* TASK MATERIAL *

Lemma fetch_miss (upstreamRes : Response) :
  method request = "GET" -> edge_cache w !! key = None ->
  origin_server w url = Some upstreamRes ->
  let fresh := normalize (CACHE_TTL env) upstreamRes in
  let w1 := record (UpstreamFetch url "GET" accept) (record (CacheMatch key) w) in
  fetch request env w
  = (withCORS fresh (CORS_ORIGIN env) (reqOrigin_of request),
     if ok upstreamRes
     then {| edge_cache := <[key := fresh]> (edge_cache w);
             origin_server := origin_server w;
             trace := trace w1 ++ [CachePut key fresh] |}
     else w1).
Proof.
  intros HG Hmiss Hnet. cbv zeta. rewrite fetch_GET by done.
  unfold bind, cache_match, fetch_upstream, cache_put, ret. rewrite Hmiss. simpl.
  rewrite Hnet. by destruct (ok upstreamRes).
Qed.

(** A GET request looks its upstream URL up in the cache first; whatever
    follows is a fetch of that URL and a write under that key. *)
Lemma fetch_GET_trace :
  method request = "GET" ->
  exists rest,
    trace (fetch request env w).2 = trace w ++ CacheMatch key :: rest
    /\ (forall e, e ∈ rest ->
          e = UpstreamFetch url "GET" accept \/ exists r, e = CachePut key r).
Proof.
  intros HG.
  destruct (edge_cache w !! key) as [hit |] eqn:Hc.
  - rewrite (fetch_hit hit) by done. exists []. split; [done |].
    intros e He. by apply elem_of_nil in He.
  - destruct (origin_server w url) as [up |] eqn:Hn.
    + rewrite (fetch_miss up) by done. cbv zeta. destruct (ok up); simpl.
      * eexists [_; _]. rewrite <- !app_assoc. split; [done |].
        intros e He. apply elem_of_cons in He as [-> | He]; [by left |].
        apply list_elem_of_singleton in He as ->. right. eauto.
      * eexists [_]. rewrite <- !app_assoc. split; [done |].
        intros e He. apply list_elem_of_singleton in He as ->. by left.
    + rewrite fetch_unreachable by done. simpl.
      eexists [_]. rewrite <- !app_assoc. split; [done |].
      intros e He. apply list_elem_of_singleton in He as ->. by left.
Qed.
(* ===== verification/_CoqProject ===== *)
-Q . S2P
Prelude.v
Locks.v
ListNode.v
Bitmap.v
CString.v
PhysMem.v
Arena.v
Cache.v
CacheLog.v
CacheAlloc.v
Inode.v
InodeIO.v
Console.v
File.v
VirtMem.v
UserMem.v
KernelPt.v
Interrupt.v
Mbox.v
VmTest.v
VmFree.v
Sched.v
SchedMachine.v
SchedInv.v
SchedSafe.v
Proc.v
ProcSpec.v
SysArg.v
SysFile.v
Exec.v
Syscall.v
Trap.v
Format.v
Uart.v
Printf.v
Boot.v
Main.v
Sh.v
ShSpec.v
ShRefine.v
Libc.v
ShRun.v
UserProgs.v
Buf.v
Sd.v
SdSpec.v
SdInit.v
SdInitSpec.v
BlockDev.v
Mkfs.v
MkfsSpec.v
(** The bytes of a string literal. *)
Fixpoint str (s : string) : list Z :=
  match s with
  | EmptyString => []
  | String a s' => Z.of_N (Ascii.N_of_ascii a) :: str s'
  end.
(** A literal that ends with a newline. *)
Definition strln (s : string) : list Z := str s ++ [10].

(** Little-endian layout of an [n]-byte integer, as on the target. *)
Fixpoint le_bytes (n : nat) (z : Z) : list Z :=
  match n with
  | O => []
  | S n' => z mod 256 :: le_bytes n' (z / 256)
  end.
Fixpoint le_val (l : list Z) : Z :=
  match l with
  | [] => 0
  | b :: l' => b + 256 * le_val l'
  end.

Lemma length_le_bytes n z : length (le_bytes n z) = n.
Proof. revert z. induction n; intros; simpl; auto. Qed.

Lemma le_val_bytes n z : le_val (le_bytes n z) = z mod 256 ^ Z.of_nat n.
Proof.
  revert z. induction n as [|n IH]; intros z; [by rewrite Z.mod_1_r|].
  cbn [le_bytes le_val]. rewrite IH.
  rewrite Nat2Z.inj_succ, Z.pow_succ_r by lia.
  rewrite Z.rem_mul_r by lia. lia.
Qed.

Lemma le_val_bytes_small n z :
  0 ≤ z < 256 ^ Z.of_nat n → le_val (le_bytes n z) = z.
Proof. intros. rewrite le_val_bytes. by apply Z.mod_small. Qed.

Lemma le_bytes_range n z : Forall (λ b, 0 ≤ b < 256) (le_bytes n z).
Proof.
  revert z. induction n; intros z; simpl; constructor; auto.
  apply Z.mod_pos_bound. lia.
Qed.

Lemma length_bind_le_bytes n (l : list Z) : length (l ≫= le_bytes n) = (n * length l)%nat.
Proof. induction l as [|x l IH]; [simpl; lia|]. rewrite bind_cons, length_app, length_le_bytes, IH. simpl. lia. Qed.

Lemma Forall_bind_le_bytes n (l : list Z) : Forall (λ b, 0 ≤ b < 256) (l ≫= le_bytes n).
Proof. induction l as [|x l IH]; [constructor|]. rewrite bind_cons. apply Forall_app. split; [apply le_bytes_range|done]. Qed.

Lemma le_val_range l :
  Forall (λ b, 0 ≤ b < 256) l → 0 ≤ le_val l < 256 ^ Z.of_nat (length l).
Proof.
  induction 1 as [|b l Hb Hl IH]; cbn [length le_val]; [lia|].
  rewrite Nat2Z.inj_succ, Z.pow_succ_r by lia. lia.
Qed.

Lemma le_bytes_val l :
  Forall (λ b, 0 ≤ b < 256) l → le_bytes (length l) (le_val l) = l.
Proof.
  induction 1 as [|b l Hb Hl IH]; simpl; [done|]. f_equal.
  - rewrite (Z.mul_comm 256), Z.mod_add by lia. by apply Z.mod_small.
  - rewrite (Z.mul_comm 256), Z.div_add, Z.div_small by lia. done.
Qed.

(** ** Counting *)

(** How many of [0 .. n-1] satisfy [f]. *)
Fixpoint count_upto (f : Z → bool) (n : nat) : Z :=
  match n with
  | O => 0
  | S n' => (if f (Z.of_nat n') then 1 else 0) + count_upto f n'
  end.

Section count.
Implicit Types f g : Z → bool.

Lemma count_upto_ext f g n :
  (∀ i, 0 ≤ i < Z.of_nat n → f i = g i) → count_upto f n = count_upto g n.
Proof.
  induction n as [|n IH]; intros Hfg; [done|]. cbn [count_upto].
  rewrite Hfg by lia. rewrite IH; [done|]. intros. apply Hfg. lia.
Qed.

Lemma count_upto_bounds f n : 0 ≤ count_upto f n ≤ Z.of_nat n.
Proof. induction n; cbn [count_upto]; [lia|]. destruct (f _); lia. Qed.

Lemma count_upto_none f n : (∀ i, 0 ≤ i < Z.of_nat n → f i = false) → count_upto f n = 0.
Proof.
  induction n as [|n IH]; intros Hf; [done|]. cbn [count_upto]. rewrite Hf by lia.
  rewrite IH; [done|]. intros. apply Hf. lia.
Qed.

(** Setting one element raises the count by one. *)
Lemma count_upto_set f g n i :
  0 ≤ i < Z.of_nat n → f i = false → g i = true → (∀ j, 0 ≤ j → j ≠ i → g j = f j) →
  count_upto g n = count_upto f n + 1.
Proof.
  intros Hi Hf Hg Hfg. induction n as [|n IH]; [lia|]. cbn [count_upto].
  destruct (decide (i = Z.of_nat n)) as [->|].
  - rewrite Hf, Hg. rewrite (count_upto_ext g f); [lia|]. intros. apply Hfg; lia.
  - rewrite Hfg by lia. rewrite IH by lia. lia.
Qed.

* WHAT NEEDS TO BE DONE *
Reply with a number alone, the number of lines of the records that hold the word "left".

* ANSWER BELOW *
3